(** * Shop analytics: a shallow embedding of [streamlit.py]

    The development follows the analytics functions of the shop manager:
    [get_products] (stock classifier), [get_sales] (sale aggregator),
    [get_weekly_sales] (weekly rollup) and [get_insights] (trend, revenue
    contribution and restock recommendations).

    Modelling conventions.
    - The SQLite tables are lists of records; [INTEGER] columns are [Z],
      [TEXT] columns are [string], the [REAL] price is a rational [Q].
    - A pandas DataFrame is the list of its rows, in row order; each frame
      has its own record type, with the column names of the source.
    - float64 columns are modelled with exact rational arithmetic on finite
      values.  The values that IEEE-754 division adds (NaN, +inf, -inf) are
      kept explicitly in [npfloat], with the comparison rules of NaN.
    - The [Quantity Sold] column is int64: its group sums wrap around
      ([sum_int64]).  A sales frame without rows has object columns: the
      division of [get_insights] then works on Python integers and raises
      [ZeroDivisionError] instead of giving an infinity or NaN.
    - The [sale_date] column holds the text written by
      [strftime('%Y-%m-%d %H:%M:%S')]; the frames carry the timestamp that
      [pd.to_datetime] reads back from it.
    - [datetime.now()] is an explicit argument.  *)

From Stdlib Require Import ZArith QArith List String Ascii Bool Lia.
From Stdlib Require Import Sorted Permutation.
Import ListNotations.

Local Open Scope string_scope.
Local Open Scope Z_scope.

(** ** Calendar arithmetic *)

Module Calendar.

Record datetime : Set := mkDatetime
  { year : Z; month : Z; day : Z;
    hour : Z; minute : Z; second : Z; microsecond : Z }.

Definition is_leap (y : Z) : bool :=
  (y mod 4 =? 0) && (negb (y mod 100 =? 0) || (y mod 400 =? 0)).

(** Number of days before January 1st of year [y] (proleptic Gregorian
    ordinal, day 1 is 0001-01-01). *)
Definition days_before_year (y : Z) : Z :=
  let y' := y - 1 in
  y' * 365 + y' / 4 - y' / 100 + y' / 400.
(** * Row transforms and pipelines of the babyweight and taxifare notebooks

    Shallow embedding of the Python code of the babyweight preprocessing
    notebook (src/unnamed/part_000) and of
    [04_advanced_preprocessing/labs/a_dataflow.ipynb] (taxifare preprocessing):
    the [to_csv] row transforms, the Beam pipeline construction of
    [preprocess], the hash-based split predicates and the error handling of
    the notebook cells. *)

From Stdlib Require Import ZArith String List Bool Lia.
Import ListNotations.
Open Scope string_scope.
Open Scope Z_scope.

(** ** Python runtime fragment *)

Module Py.

(** Python floats are handled only through [str] and the comparison with an
    int literal; they are kept abstract behind this interface. *)
Class PyFloat (F : Type) := {
  float_str : F -> string;
  float_gt_int : F -> Z -> bool
}.

(** Scalar values a BigQuery reader puts into a row dictionary
    (INTEGER, FLOAT, BOOL, STRING, NULL). *)
Inductive pyval {F : Type} :=
| PInt (z : Z)
| PFloat (f : F)
| PBool (b : bool)
| PStr (s : string)
| PNone.
Arguments pyval : clear implicits.

(** The exceptions raised by the code below. *)
Inductive exn :=
| KeyError (k : string)
| IndexError
| TypeError.

(** Outcome of a Python computation: a value or a raised exception. *)
Inductive res (A : Type) :=
| Ok (a : A)
| Raise (e : exn).
Arguments Ok {A} a.
Arguments Raise {A} e.

Definition bind {A B} (m : res A) (f : A -> res B) : res B :=
  match m with
  | Ok a => f a
  | Raise e => Raise e
  end.

Notation "'let!' x := m 'in' k" := (bind m (fun x => k))
  (at level 200, x name, m at level 100, right associativity).

(** Decimal rendering of an int, as [str] does it. *)
Fixpoint digits_rev (fuel : nat) (n : N) : list Ascii.ascii :=
  match fuel with
  | O => []
  | S fuel' =>
      let d := N.modulo n 10 in
      let c := Ascii.ascii_of_N (48 + d) in
      if (n <? 10)%N then [c] else c :: digits_rev fuel' (N.div n 10)
  end.

Definition N_to_string (n : N) : string :=
  string_of_list_ascii (rev (digits_rev (S (N.size_nat n)) n)).

Definition Z_to_string (z : Z) : string :=
  match z with
  | Zneg p => "-" ++ N_to_string (Npos p)
  | _ => N_to_string (Z.to_N z)
  end.

Section Values.
Context {F : Type} `{PyFloat F}.

(** [str(v)] *)
Definition py_str (v : pyval F) : string :=
  match v with
  | PInt z => Z_to_string z
  | PFloat f => float_str f
  | PBool true => "True"
  | PBool false => "False"
  | PStr s => s
  | PNone => "None"
  end.

(** [v > n] for an int literal [n]; str and None do not compare with int. *)
Definition py_gt_int (v : pyval F) (n : Z) : res bool :=
  match v with
  | PInt z => Ok (n <? z)
  | PBool b => Ok (n <? Z.b2z b)
  | PFloat f => Ok (float_gt_int f n)
  | _ => Raise TypeError
  end.

(** [v - n] for an int literal [n]. Float minus int stays a float; the code
    below only uses the result as a list index, so it is returned as [None]
    here and refused by [py_index]. *)
Definition py_sub_int (v : pyval F) (n : Z) : res (option Z) :=
  match v with
  | PInt z => Ok (Some (z - n))
  | PBool b => Ok (Some (Z.b2z b - n))
  | PFloat _ => Ok None
  | _ => Raise TypeError
  end.

End Values.

(** [xs[i]] on a list, with Python's negative indices. *)
Definition py_index {A} (xs : list A) (i : option Z) : res A :=
  match i with
  | None => Raise TypeError
  | Some i =>
      let n := Z.of_nat (length xs) in
      let j := if i <? 0 then i + n else i in
      if (0 <=? j) && (j <? n) then
        match nth_error xs (Z.to_nat j) with
        | Some x => Ok x
        | None => Raise IndexError
        end
      else Raise IndexError
  end.

(** A dict, as an association list in insertion order with unique keys. *)
Definition dict (V : Type) := list (string * V).
(** * chronomap-ai: the timeline normalizer and the statistics aggregator

  A shallow embedding of [src/services/dataProcessor.ts] (with the types of
  [src/types.ts]) and the properties of [calculateStats] and
  [parseTimelineData].

  Modelling conventions
  - A JavaScript [number] is an exact rational or [NaN]; the rounding of
    IEEE doubles and the two infinities are outside the model.
  - A [Date] is an integer count of milliseconds or Invalid Date.
  - A JavaScript [Map] is an association list in insertion order, a [Set]
    of strings is a [gset], a [Record<string, number>] is a [gmap].
  - Strings are byte strings holding UTF-8: the degree sign is two bytes. *)

From Stdlib Require Import QArith Qround Ascii Lqa.
From stdpp Require Import gmap strings list fin_maps sorting pretty.

Local Open Scope Z_scope.

(** ** Numbers and dates *)

Inductive number : Type :=
  | NaN
  | Num (q : Q).

(** Truthiness of a number: [0] and [NaN] are falsy. *)
Definition number_truthy (n : number) : bool :=
  match n with
  | NaN => false
  | Num q => negb (Qnum q =? 0)
  end.

Definition number_add (a b : number) : number :=
  match a, b with
  | Num x, Num y => Num (x + y)
  | _, _ => NaN
  end.

Definition number_sub (a b : number) : number :=
  match a, b with
  | Num x, Num y => Num (x - y)
  | _, _ => NaN
  end.

(** Division by a positive integer constant ([/ 1000], [/ 60000], [/ 1e7]). *)
Definition number_div (a : number) (d : positive) : number :=
  match a with
  | Num x => Num (x / inject_Z (Zpos d))
  | NaN => NaN
  end.

(** [Math.round]: the nearest integer, halves going up. *)
Definition Math_round (a : number) : number :=
  match a with
  | Num x => Num (inject_Z (Qfloor (x + (1 # 2))))
  | NaN => NaN
  end.

Definition number_eqv (a b : number) : Prop :=
  match a, b with
  | NaN, NaN => True
  | Num x, Num y => (x == y)%Q
  | _, _ => False
  end.

Inductive Date : Type :=
  | InvalidDate
  | DateMs (ms : Z).

(** [getTime()]. *)
Definition getTime (d : Date) : number :=
  match d with
  | InvalidDate => NaN
  | DateMs ms => Num (inject_Z ms)
  end.

(** [isNaN(d.getTime())]. *)
Definition invalidDate (d : Date) : bool :=
  match d with
  | InvalidDate => true
  | DateMs _ => false
  end.

(** [a < b] and [a > b] on dates: both sides become their time value, and a
    comparison with [NaN] is false. *)
Definition Date_lt (a b : Date) : bool :=
  match a, b with
  | DateMs x, DateMs y => x <? y
  | _, _ => false
  end.

Definition Date_gt (a b : Date) : bool := Date_lt b a.

(** The largest time value of a [Date]: [new Date(8640000000000000)]. *)
Definition maxInstant : Z := 8640000000000000.

(** ** [Map<string, V>]: entries in insertion order *)

Module JSMap.
Section JSMap.
Context {V : Type}.

Fixpoint get (m : list (string * V)) (k : string) : option V :=
  match m with
  | [] => None
  | (k', v) :: rest => if String.eqb k' k then Some v else get rest k
  end.

(** [set] overwrites in place and appends a new key at the end. *)
Fixpoint set (m : list (string * V)) (k : string) (v : V) : list (string * V) :=
  match m with
  | [] => [(k, v)]
  | (k', v') :: rest =>
      if String.eqb k' k then (k', v) :: rest else (k', v') :: set rest k v
  end.
End JSMap.
End JSMap.

(** [m.set(k, (m.get(k) || 0) + 1)]. *)
Definition bump (m : list (string * nat)) (k : string) : list (string * nat) :=
  JSMap.set m k (S (default 0%nat (JSMap.get m k))).

(** ** [Array.prototype.sort]

  The sort is stable; for a consistent comparator every stable sort returns
  the same array, here by insertion from the right. *)

Section Sort.
Context {A : Type} (cmp : A → A → Z).

Fixpoint sort_insert (x : A) (l : list A) : list A :=
  match l with
  | [] => [x]
  | y :: rest => if cmp x y <=? 0 then x :: y :: rest else y :: sort_insert x rest
  end.

Definition sort (l : list A) : list A := foldr sort_insert [] l.
End Sort.

(** ** The data model of [types.ts] *)

(** A parsed JSON document, and [undefined] for what a lookup misses. *)
#[local] Unset Elimination Schemes.
Inductive JSON : Type :=
  | JUndefined
  | JNull
  | JBool (b : bool)
  | JNumber (n : number)
  | JString (s : string)
  | JArray (items : list JSON)
  | JObject (fields : list (string * JSON)).
#[local] Set Elimination Schemes.
(** * Evolving equations: a shallow embedding of [index.ts]

  The TypeScript program searches, with a genetic algorithm, for an
  arithmetic expression whose value is a target number.  This file
  embeds the classes [SafeEvaluator] and [GeneticAlgorithm] and
  proves properties of them.

  Conventions of the embedding.

  - A JavaScript [number] that holds a measured quantity (target,
    solution, fitness, rates, the results of [Math.random]) is an
    exact rational of type [Q]; the test [x === y] on such numbers
    is [Qeq_bool].  Rounding and overflow of IEEE doubles are not
    part of the model.
  - A [number] that the program uses as a count or as an index
    (population size, elitism count, generation counter, ...) is an
    integer of type [Z]; [Math.floor] is [Qfloor].
  - Agents are objects: the state carries a heap of agents, and the
    population, the tournament and the offspring hold references
    into it, so that copying and aliasing can be told apart.
  - [Math.random] reads the next element of a stream of draws; the
    state counts the draws consumed so far.
  - The parser of the library [expr-eval] is a parameter.
  - A JavaScript [TypeError] is the abnormal completion [TypeError].
  - [console.log] and [logProgress] only print and are left out. *)

From Stdlib Require Import ZArith QArith Qround Qabs Lqa Lia String Ascii.
From stdpp Require Import list.

Open Scope Q_scope.

(** ** Types and configuration *)

Record Agent := mkAgent {
  chromosome : string;
  fitness : Q;
  solution : Q;
  equation : string
}.

Record Config := mkConfig {
  populationSize : Z;
  target : Q;
  maxGenerations : Z;
  mutationRate : Q;
  crossoverRate : Q;
  elitismCount : Z;
  tournamentSize : Z;
  maxEquationLength : Z
}.

Definition DEFAULT_CONFIG : Config :=
  {| populationSize := 50;
     target := 42;
     maxGenerations := 1000;
     mutationRate := 1 # 10;
     crossoverRate := 7 # 10;
     elitismCount := 5;
     tournamentSize := 3;
     maxEquationLength := 20 |}.

(** [Partial<Config>]: every key may be absent. *)
Record PartialConfig := mkPartialConfig {
  populationSize' : option Z;
  target' : option Q;
  maxGenerations' : option Z;
  mutationRate' : option Q;
  crossoverRate' : option Q;
  elitismCount' : option Z;
  tournamentSize' : option Z;
  maxEquationLength' : option Z
}.

Definition noOverrides : PartialConfig :=
  mkPartialConfig None None None None None None None None.

(** The object spread [{ ...base, ...over }]. *)
Definition spread (base : Config) (over : PartialConfig) : Config :=
  {| populationSize := default (populationSize base) (populationSize' over);
     target := default (target base) (target' over);
     maxGenerations := default (maxGenerations base) (maxGenerations' over);
     mutationRate := default (mutationRate base) (mutationRate' over);
     crossoverRate := default (crossoverRate base) (crossoverRate' over);
     elitismCount := default (elitismCount base) (elitismCount' over);
     tournamentSize := default (tournamentSize base) (tournamentSize' over);
     maxEquationLength :=
       default (maxEquationLength base) (maxEquationLength' over) |}.

(** ** Characters and strings *)

Module Js.

Definition isDigit (c : ascii) : bool :=
  let n := nat_of_ascii c in (48 <=? n)%nat && (n <=? 57)%nat.

(** The character class [[+\-*/]]. *)
Definition isOperator (c : ascii) : bool :=
  (c =? "+")%char || (c =? "-")%char || (c =? "*")%char || (c =? "/")%char.
Lemma add_accOK (x y : number) :
  accOK x -> isFinite y = true -> wellFormed y = true -> accOK (add x y).
Proof.
  intros (Hnan & Hneg & Hwf) Hfin Hwfy. unfold add.
  destruct x as [sx|sx| |sx mx ex], y as [sy|sy| |sy my ey];
    try discriminate; simpl.
  - destruct sx; [done|]. by destruct sy.
  - done.
  - done.
  - done.
  - done.
  - simpl in Hwf, Hwfy. apply Z.leb_le in Hwf, Hwfy.
    set (z := cond_Zopp sx _ + cond_Zopp sy _).
    pose proof (binary_normalize_cases z (Z.min ex ey) ltac:(lia)) as Hc.
    destruct (binary_normalize prec emax z (Z.min ex ey) false)
      as [s|s| |s m e]; [| | done |].
    + destruct Hc as [_ ->]. done.
    + done.
    + destruct Hc as [He _]. repeat split; [done|]. simpl. by apply Z.leb_le.
Qed.

(** The sign of a difference is the comparison of the exact values. *)
Lemma sub_isPositive (x y : number) :
  wellFormed x = true -> wellFormed y = true ->
  isNaN x = false -> isNaN y = false ->
  isPositive (sub y x) = numLtb x y.
Proof.
  intros Hwx Hwy Hnx Hny. unfold sub, numLtb.
  destruct x as [sx|sx| |sx mx ex], y as [sy|sy| |sy my ey];
    try discriminate; simpl in Hwx, Hwy; try apply Z.leb_le in Hwx;
    try apply Z.leb_le in Hwy.
  - by destruct sx, sy.
  - by destruct sy.
  - simpl. destruct sy; simpl.
    + symmetry. apply Z.ltb_ge.
      assert (0 < 2 ^ (ey - emin)) by (apply Z.pow_pos_nonneg; lia). lia.
    + symmetry. apply Z.ltb_lt.
      assert (0 < 2 ^ (ey - emin)) by (apply Z.pow_pos_nonneg; lia). lia.
  - by destruct sx.
  - by destruct sx, sy.
  - by destruct sx.
  - simpl. destruct sx; simpl.
    + symmetry. apply Z.ltb_lt.
      assert (0 < 2 ^ (ex - emin)) by (apply Z.pow_pos_nonneg; lia). lia.
    + symmetry. apply Z.ltb_ge.
      assert (0 < 2 ^ (ex - emin)) by (apply Z.pow_pos_nonneg; lia). lia.
  - by destruct sy.
  - cbn [SFsub rank scaled]. cbn [Z.ltb Z.eqb Z.compare orb andb].
    set (ez := Z.min ey ex).
    rewrite !shl_align_value by lia.
    set (A := cond_Zopp sx (Z.pos mx * 2 ^ (ex - ez))).
    set (B := cond_Zopp sy (Z.pos my * 2 ^ (ey - ez))).
    assert (Hk : 0 < 2 ^ (ez - emin)) by (apply Z.pow_pos_nonneg; lia).
    assert (HA : cond_Zopp sx (Z.pos mx * 2 ^ (ex - emin)) = A * 2 ^ (ez - emin)).
    { unfold A. replace (ex - emin) with ((ex - ez) + (ez - emin)) by lia.
      rewrite Z.pow_add_r by lia. destruct sx; simpl; ring. }
    assert (HB : cond_Zopp sy (Z.pos my * 2 ^ (ey - emin)) = B * 2 ^ (ez - emin)).
    { unfold B. replace (ey - emin) with ((ey - ez) + (ez - emin)) by lia.
      rewrite Z.pow_add_r by lia. destruct sy; simpl; ring. }
    rewrite HA, HB.
    pose proof (binary_normalize_cases (B - A) ez ltac:(lia)) as Hc.
    destruct (binary_normalize prec emax (B - A) ez false) as [s|s| |s m e];
      simpl.
    + destruct Hc as [Hz _]. symmetry. apply Z.ltb_ge. nia.
    + destruct Hc as [-> Hz].
      destruct (Z.ltb_spec (B - A) 0); simpl; symmetry;
        [apply Z.ltb_ge | apply Z.ltb_lt]; nia.
    + done.
    + destruct Hc as (_ & -> & Hz).
      destruct (Z.ltb_spec (B - A) 0); simpl; symmetry;
        [apply Z.ltb_ge | apply Z.ltb_lt]; nia.
Qed.

Lemma numLtb_irrefl (x : number) : numLtb x x = false.
Proof.
  unfold numLtb. rewrite !Z.ltb_irrefl. by rewrite andb_false_r.
Qed.

Lemma numLtb_trans (x y z : number) :
  numLtb x y = true -> numLtb y z = true -> numLtb x z = true.
Proof.
  unfold numLtb.
  rewrite !orb_true_iff, !andb_true_iff, !Z.ltb_lt, !Z.eqb_eq. lia.
Qed.

(** Not being smaller is transitive too: the order is a total preorder. *)
Lemma numLtb_cotrans (x y z : number) :
  numLtb x z = true -> numLtb x y = true \/ numLtb y z = true.
Proof.
  unfold numLtb.
  rewrite !orb_true_iff, !andb_true_iff, !Z.ltb_lt, !Z.eqb_eq. lia.
Qed.

(** *** Integers below [2 ^ 53] are added without rounding *)

Lemma digits_iter_xO (m d : positive) :
  digits2_pos (Pos.iter xO m d) = (digits2_pos m + d)%positive.
Proof.
  induction d as [|d IH] using Pos.peano_ind.
  - simpl. lia.
  - rewrite Pos.iter_succ. simpl. rewrite IH. lia.
Qed.

Lemma shl_align_digits (m : positive) (e e' : Z) :
  e' <= e ->
  Zpos (digits2_pos (fst (shl_align m e e'))) = Zpos (digits2_pos m) + (e - e').
Proof.
  intros H. unfold shl_align.
  destruct (e' - e) as [|d|d] eqn:Hd; simpl; [lia | lia |].
  rewrite digits_iter_xO. lia.
Qed.

Lemma shr_1_double (x : Z) :
  0 <= x ->
  shr_1 (Build_shr_record (2 * x) false false) = Build_shr_record x false false.
Proof. intros Hx. destruct x as [|p|p]; [done | done | lia]. Qed.

Lemma shr_iter_exact (n : positive) (m : Z) :
  0 <= m ->
  SpecFloat.iter_pos shr_1 n (Build_shr_record (m * 2 ^ Zpos n) false false)
  = Build_shr_record m false false.
Proof.
  revert m. induction n as [n IH|n IH|]; intros m Hm;
    cbn [SpecFloat.iter_pos].
  - assert (Hp : 0 < 2 ^ Z.pos n) by (apply Z.pow_pos_nonneg; lia).
    rewrite pow2_xI.
    replace (m * (2 * 2 ^ Z.pos n * 2 ^ Z.pos n))
      with (2 * (m * 2 ^ Z.pos n * 2 ^ Z.pos n)) by ring.
    rewrite shr_1_double by nia. rewrite IH by nia. by apply IH.
  - assert (Hp : 0 < 2 ^ Z.pos n) by (apply Z.pow_pos_nonneg; lia).
    rewrite pow2_xO, Z.mul_assoc. rewrite IH by nia. by apply IH.
  - replace (m * 2 ^ 1) with (2 * m) by lia. by apply shr_1_double.
Qed.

Problem requirements:
Would you show every line in the data above that contains the string "reads"?

Answer for this exercise:
      [pd.to_datetime] reads back from it.
  - [Math.random] reads the next element of a stream of draws; the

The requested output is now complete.